Dataset entries
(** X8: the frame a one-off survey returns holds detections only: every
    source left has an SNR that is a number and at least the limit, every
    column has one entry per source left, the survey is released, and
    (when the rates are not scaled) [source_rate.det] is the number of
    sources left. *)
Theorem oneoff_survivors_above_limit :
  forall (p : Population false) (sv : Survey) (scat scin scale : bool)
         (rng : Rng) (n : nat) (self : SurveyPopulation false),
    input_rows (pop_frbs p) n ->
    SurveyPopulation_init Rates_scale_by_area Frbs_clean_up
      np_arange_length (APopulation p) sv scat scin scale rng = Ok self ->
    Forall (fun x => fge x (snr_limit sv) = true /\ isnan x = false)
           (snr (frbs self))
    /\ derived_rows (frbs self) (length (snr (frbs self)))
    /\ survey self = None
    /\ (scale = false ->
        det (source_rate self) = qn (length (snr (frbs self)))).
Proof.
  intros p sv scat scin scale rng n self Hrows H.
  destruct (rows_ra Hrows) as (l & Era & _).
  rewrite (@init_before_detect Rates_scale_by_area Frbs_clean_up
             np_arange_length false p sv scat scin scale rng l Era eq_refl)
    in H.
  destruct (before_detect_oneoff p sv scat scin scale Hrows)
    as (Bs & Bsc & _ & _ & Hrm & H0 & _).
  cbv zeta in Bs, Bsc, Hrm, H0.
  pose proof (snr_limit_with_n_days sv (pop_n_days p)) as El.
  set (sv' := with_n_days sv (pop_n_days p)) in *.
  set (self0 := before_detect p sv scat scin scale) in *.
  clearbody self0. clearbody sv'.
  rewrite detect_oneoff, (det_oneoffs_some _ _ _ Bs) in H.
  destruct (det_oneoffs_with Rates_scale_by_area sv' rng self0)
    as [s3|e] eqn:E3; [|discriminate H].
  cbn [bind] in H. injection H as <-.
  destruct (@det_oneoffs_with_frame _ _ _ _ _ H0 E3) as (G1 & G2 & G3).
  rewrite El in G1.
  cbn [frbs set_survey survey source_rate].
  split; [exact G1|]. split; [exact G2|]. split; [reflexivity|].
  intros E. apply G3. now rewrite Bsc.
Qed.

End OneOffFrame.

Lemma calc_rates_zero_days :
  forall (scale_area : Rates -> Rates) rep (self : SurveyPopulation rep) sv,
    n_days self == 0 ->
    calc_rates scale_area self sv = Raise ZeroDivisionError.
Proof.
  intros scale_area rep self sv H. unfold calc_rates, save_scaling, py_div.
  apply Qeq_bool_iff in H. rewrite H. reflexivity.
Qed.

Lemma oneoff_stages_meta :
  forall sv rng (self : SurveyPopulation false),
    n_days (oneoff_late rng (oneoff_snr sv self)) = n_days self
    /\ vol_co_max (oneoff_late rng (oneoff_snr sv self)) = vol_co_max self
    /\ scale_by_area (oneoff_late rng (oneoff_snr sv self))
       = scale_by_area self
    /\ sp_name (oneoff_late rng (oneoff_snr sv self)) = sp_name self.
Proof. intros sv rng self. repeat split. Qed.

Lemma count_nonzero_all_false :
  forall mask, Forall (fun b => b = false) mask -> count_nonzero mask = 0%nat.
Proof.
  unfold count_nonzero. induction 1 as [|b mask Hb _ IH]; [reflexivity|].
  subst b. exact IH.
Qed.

* * *

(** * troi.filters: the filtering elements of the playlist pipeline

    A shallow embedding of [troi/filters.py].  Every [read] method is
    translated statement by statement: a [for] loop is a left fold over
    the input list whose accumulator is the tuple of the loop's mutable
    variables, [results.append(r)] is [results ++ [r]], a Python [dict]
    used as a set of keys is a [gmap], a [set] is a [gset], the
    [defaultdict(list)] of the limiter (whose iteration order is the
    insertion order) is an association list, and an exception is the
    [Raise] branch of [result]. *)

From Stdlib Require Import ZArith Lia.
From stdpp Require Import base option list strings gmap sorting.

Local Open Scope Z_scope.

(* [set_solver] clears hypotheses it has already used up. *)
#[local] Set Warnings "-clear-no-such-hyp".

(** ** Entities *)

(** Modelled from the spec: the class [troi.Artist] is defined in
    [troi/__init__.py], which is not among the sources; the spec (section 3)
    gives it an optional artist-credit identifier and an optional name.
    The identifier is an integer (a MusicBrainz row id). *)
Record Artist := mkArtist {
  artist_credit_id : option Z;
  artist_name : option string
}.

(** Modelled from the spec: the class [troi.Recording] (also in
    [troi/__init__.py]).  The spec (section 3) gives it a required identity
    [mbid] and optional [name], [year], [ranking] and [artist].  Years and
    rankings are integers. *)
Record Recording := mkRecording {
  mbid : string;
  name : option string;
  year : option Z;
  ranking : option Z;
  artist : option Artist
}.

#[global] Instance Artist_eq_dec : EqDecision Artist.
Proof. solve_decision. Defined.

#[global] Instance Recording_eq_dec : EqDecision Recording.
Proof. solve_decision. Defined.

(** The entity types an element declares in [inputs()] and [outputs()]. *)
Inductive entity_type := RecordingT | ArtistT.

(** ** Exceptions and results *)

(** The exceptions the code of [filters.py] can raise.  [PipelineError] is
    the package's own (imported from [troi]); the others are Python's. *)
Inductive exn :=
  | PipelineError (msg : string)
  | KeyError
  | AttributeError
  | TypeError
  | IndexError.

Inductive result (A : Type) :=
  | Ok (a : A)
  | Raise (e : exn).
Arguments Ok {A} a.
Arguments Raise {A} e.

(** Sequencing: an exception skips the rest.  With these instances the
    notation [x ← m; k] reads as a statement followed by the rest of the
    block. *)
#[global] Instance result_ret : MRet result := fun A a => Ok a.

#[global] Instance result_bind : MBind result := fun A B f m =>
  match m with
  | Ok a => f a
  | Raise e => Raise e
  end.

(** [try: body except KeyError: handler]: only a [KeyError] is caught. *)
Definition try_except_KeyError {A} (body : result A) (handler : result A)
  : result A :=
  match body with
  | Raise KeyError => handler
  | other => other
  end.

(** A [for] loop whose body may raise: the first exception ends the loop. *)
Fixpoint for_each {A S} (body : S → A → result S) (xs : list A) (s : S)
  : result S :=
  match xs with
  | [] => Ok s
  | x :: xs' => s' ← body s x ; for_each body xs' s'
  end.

...

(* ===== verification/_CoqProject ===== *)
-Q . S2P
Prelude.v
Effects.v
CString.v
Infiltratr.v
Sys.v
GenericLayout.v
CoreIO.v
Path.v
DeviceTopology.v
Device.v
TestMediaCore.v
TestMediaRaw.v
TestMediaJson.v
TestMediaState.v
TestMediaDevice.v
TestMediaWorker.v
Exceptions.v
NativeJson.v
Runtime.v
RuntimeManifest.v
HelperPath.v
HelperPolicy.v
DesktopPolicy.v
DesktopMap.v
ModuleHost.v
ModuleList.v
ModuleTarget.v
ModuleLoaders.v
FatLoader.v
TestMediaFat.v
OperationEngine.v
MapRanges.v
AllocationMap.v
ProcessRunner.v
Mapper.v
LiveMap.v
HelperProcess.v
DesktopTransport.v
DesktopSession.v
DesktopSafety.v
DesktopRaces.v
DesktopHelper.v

PROBLEM: All that belongs in your answer is the stretch of entries above from the line with "(** X8: the" through the line with "forall (scale_area : Rates", printed exactly.

WRITTEN ANSWER:
(** X8: the frame a one-off survey returns holds detections only: every
    source left has an SNR that is a number and at least the limit, every
    column has one entry per source left, the survey is released, and
    (when the rates are not scaled) [source_rate.det] is the number of
    sources left. *)
Theorem oneoff_survivors_above_limit :
  forall (p : Population false) (sv : Survey) (scat scin scale : bool)
         (rng : Rng) (n : nat) (self : SurveyPopulation false),
    input_rows (pop_frbs p) n ->
    SurveyPopulation_init Rates_scale_by_area Frbs_clean_up
      np_arange_length (APopulation p) sv scat scin scale rng = Ok self ->
    Forall (fun x => fge x (snr_limit sv) = true /\ isnan x = false)
           (snr (frbs self))
    /\ derived_rows (frbs self) (length (snr (frbs self)))
    /\ survey self = None
    /\ (scale = false ->
        det (source_rate self) = qn (length (snr (frbs self)))).
Proof.
  intros p sv scat scin scale rng n self Hrows H.
  destruct (rows_ra Hrows) as (l & Era & _).
  rewrite (@init_before_detect Rates_scale_by_area Frbs_clean_up
             np_arange_length false p sv scat scin scale rng l Era eq_refl)
    in H.
  destruct (before_detect_oneoff p sv scat scin scale Hrows)
    as (Bs & Bsc & _ & _ & Hrm & H0 & _).
  cbv zeta in Bs, Bsc, Hrm, H0.
  pose proof (snr_limit_with_n_days sv (pop_n_days p)) as El.
  set (sv' := with_n_days sv (pop_n_days p)) in *.
  set (self0 := before_detect p sv scat scin scale) in *.
  clearbody self0. clearbody sv'.
  rewrite detect_oneoff, (det_oneoffs_some _ _ _ Bs) in H.
  destruct (det_oneoffs_with Rates_scale_by_area sv' rng self0)
    as [s3|e] eqn:E3; [|discriminate H].
  cbn [bind] in H. injection H as <-.
  destruct (@det_oneoffs_with_frame _ _ _ _ _ H0 E3) as (G1 & G2 & G3).
  rewrite El in G1.
  cbn [frbs set_survey survey source_rate].
  split; [exact G1|]. split; [exact G2|]. split; [reflexivity|].
  intros E. apply G3. now rewrite Bsc.
Qed.

End OneOffFrame.

Lemma calc_rates_zero_days :
  forall (scale_area : Rates -> Rates) rep (self : SurveyPopulation rep) sv,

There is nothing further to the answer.